La libertad de pensamiento y expresión no es en sí un semáforo en verde para decir o escribir lo que se nos antoje. El contrapeso lo constituye el derecho a la honra y el buen nombre que todos tenemos como derecho indeleble. Los ímpetus nos llevan a violar constantemente ese principio. Seamos sobrios y respetuosos al ejercer el periodismo. Que no sea el licor de las pasiones, como en el caso de de Góngora y Argote, el éxtasis de nuestra musa.

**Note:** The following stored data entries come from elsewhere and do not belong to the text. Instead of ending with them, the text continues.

Lemma keeps_mmap64 addr length prot flags fd offset : keeps (handle_mmap64 addr length prot flags fd offset).
Proof.
  unfold handle_mmap64, mocked_mapping. keeps.
  apply keeps_modify. intros. apply kept_mmap.
Qed.

Lemma keeps_munmap addr size : keeps (handle_munmap addr size).
Proof. unfold handle_munmap. keeps. apply keeps_modify. intros. apply kept_mmap. Qed.

Lemma keeps_mmap addr length prot flags fd offset : keeps (handle_mmap addr length prot flags fd offset).
Proof. apply keeps_unless_kernel; [keeps|apply keeps_mmap64]. Qed.

Lemma keeps_epoll_wait rounds epfd maxevents timeout : keeps (handle_epoll_wait rounds epfd maxevents timeout).
Proof. unfold handle_epoll_wait. keeps. Qed.

Lemma keeps_serve rounds c : keeps (serve rounds c).
Proof.
  destruct c; simpl; [..|apply keeps_epoll_wait|]; apply keeps_bind; try (intros; apply keeps_ret).
  all: first [apply keeps_close | apply keeps_openat | apply keeps_open | apply keeps_read | apply keeps_fopen |
    apply keeps_sysbpf | apply keeps_perfevent | apply keeps_mmap | apply keeps_mmap64 | apply keeps_munmap |
    unfold handle_ioctl, perf_ioctl, handle_epoll_create1, handle_epoll_ctl, handle_dup3; keeps].
Qed.

(** Whatever calls a program makes, also when one of them throws: the server goes on
    mocking, in the mode it was started in; the cursors of the mocked files stay
    inside the files; and a server that has started does not start again: its flag
    and the configuration it stored stay. *)
Theorem server_calls_invariant cs s e :
  server_ok s ->
  match serve_all cs s e with
  | Ok _ s' _ | Throw _ s' _ => server_ok s' /\ sc_run_with_kernel s' = sc_run_with_kernel s /\
      (sc_already_setup s = true -> sc_already_setup s' = true /\ sc_config s' = sc_config s)
  | Ub _ => True
  end.
Proof.
  intros Hs. assert (keeps (serve_all cs)) as Hk.
  { induction cs as [|[rs c] cs IH]; simpl; [keeps|].
    apply keeps_bind; [apply keeps_serve|intros; keeps]. }
  specialize (Hk s e). destruct (serve_all cs s e); [by apply Hk|by apply Hk|done].
Qed.

(** ** Calls of a running server *)

Definition started s : Prop := sc_enable_mock s = true /\ sc_already_setup s = true.

Lemma try_startup_started s e : started s -> try_startup s e = Ok tt s e.
Proof. intros [Hm Ha]. destruct s. simpl in *. subst. reflexivity. Qed.

Lemma unless_off_started {A} (c d : SC A) s e : started s -> unless_off c d s e = d s e.
Proof.
  intros Hs. unfold unless_off. mbase. rewrite (proj1 Hs). cbn [negb]. by rewrite try_startup_started.
Qed.
Lemma unless_kernel_started {A} (c d : SC A) s e :
  started s -> sc_run_with_kernel s = false -> unless_kernel c d s e = d s e.
Proof.
  intros Hs Hk. unfold unless_kernel. mbase. rewrite (proj1 Hs), Hk. cbn [negb orb]. by rewrite try_startup_started.
Qed.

Entre los periodistas de esa línea satírica en Colombia sobresalió Lucas Caballero Calderón, nombre que por sí solo diría poco a las nuevas generaciones, por lo que es necesario precisar su seudónimo: Klim, leche al revés en inglés (m.i.l.k invertido). Este escritor y periodista, quien laboró para El Tiempo y dejó la burla de la vida hace 25 años, se caracterizó por su pluma punzante y mordaz, pero también por una incomparable gracia natural e irreverencia. Periodistas de ese talante caricaturesco pocos existen. Quizá no los hay en ejercicio.
La picaresca o la burla se han utilizado para ridiculizar lo formal o informal de una persona. A César Gaviria se le hacían bromas constantes por su acento del Viejo Caldas. A Andrés Pastrana por la “silla vacía” en el Caguán y su pasado disipado con Pambelé. Más atrás en el tiempo, a Julio César Turbay Ayala se le recalcaba su supuesto bajo coeficiente intelectual. Un chiste sobre este ex presidente viene a mi memoria: Turbay llegó a Venecia, Italia. Al ver a los gondoleros se dirigió a ellos, con voz al cuello, para ofrecerles la solidaridad del pueblo colombiano: “Amigos damnificados por el invierno…” (Risas).
Se puede criticar de esa manera. La Constitución colombiana lo permite: ARTÍCULO 20. Se garantiza a toda persona la libertad de expresar y difundir su pensamiento y opiniones, la de informar y recibir información veraz e imparcial, y la de fundar medios masivos de comunicación. La Declaración Universal de los Derechos Humanos, de 1948, refuerza ese mandato del constituyente primario: Artículo 19. Todo individuo tiene derecho a la libertad de opinión y de expresión; este derecho incluye el de no ser molestado a causa de sus opiniones, el de investigar y recibir informaciones y opiniones, y el de difundirlas, sin limitación de fronteras, por cualquier medio de expresión.
Pero así como hay día, coexiste la noche. Podemos expresar lo que pensamos, pero con limitaciones pertinentes, pues nos es ilícito conculcar la honra y buen nombre de una persona. Lo íntimo de un ser no puede someterse al escrutinio público sin la autorización expresa de la persona, y a menos que lo sujeto a revelar tenga algún interés comunitario. Qué nos debe importar que Pedro pertenezca a la religión de los Pitufos y que en las noches de aquelarres invoque a dioses extraños. Ello obedece a una decisión personal y, por ende, su conducta cae en el espectro de la intimidad. Preceptos en este sentido están consignados en la Constitución, en la Declaración Universal de los Derechos Humanos y muchos otros documentos.
Entonces se colige que sí hay cortapisas sanas. Como periodistas o escritores de la realidad de nuestro entorno real o irreal adolecemos de licencia para matar y desmembrar a la presa. A los funcionarios públicos, verbigracia, podemos auscultarles su capacidad administrativa o de ejecución de otra naturaleza, pero nada más. Qué nos interesa que Ebiru sea devoto de una virgen, que se la pase todo el día rezando y haciendo meditación. Las creencias personales contextualizan su intimidad inviolable.
La libertad de pensamiento y expresión no es en sí un semáforo en verde para decir o escribir lo que se nos antoje. El contrapeso lo constituye el derecho a la honra y el buen nombre que todos tenemos como derecho indeleble. Los ímpetus nos llevan a violar constantemente ese principio. Seamos sobrios y respetuosos al ejercer el periodismo. Que no sea el licor de las pasiones, como en el caso de de Góngora y Argote, el éxtasis de nuestra musa.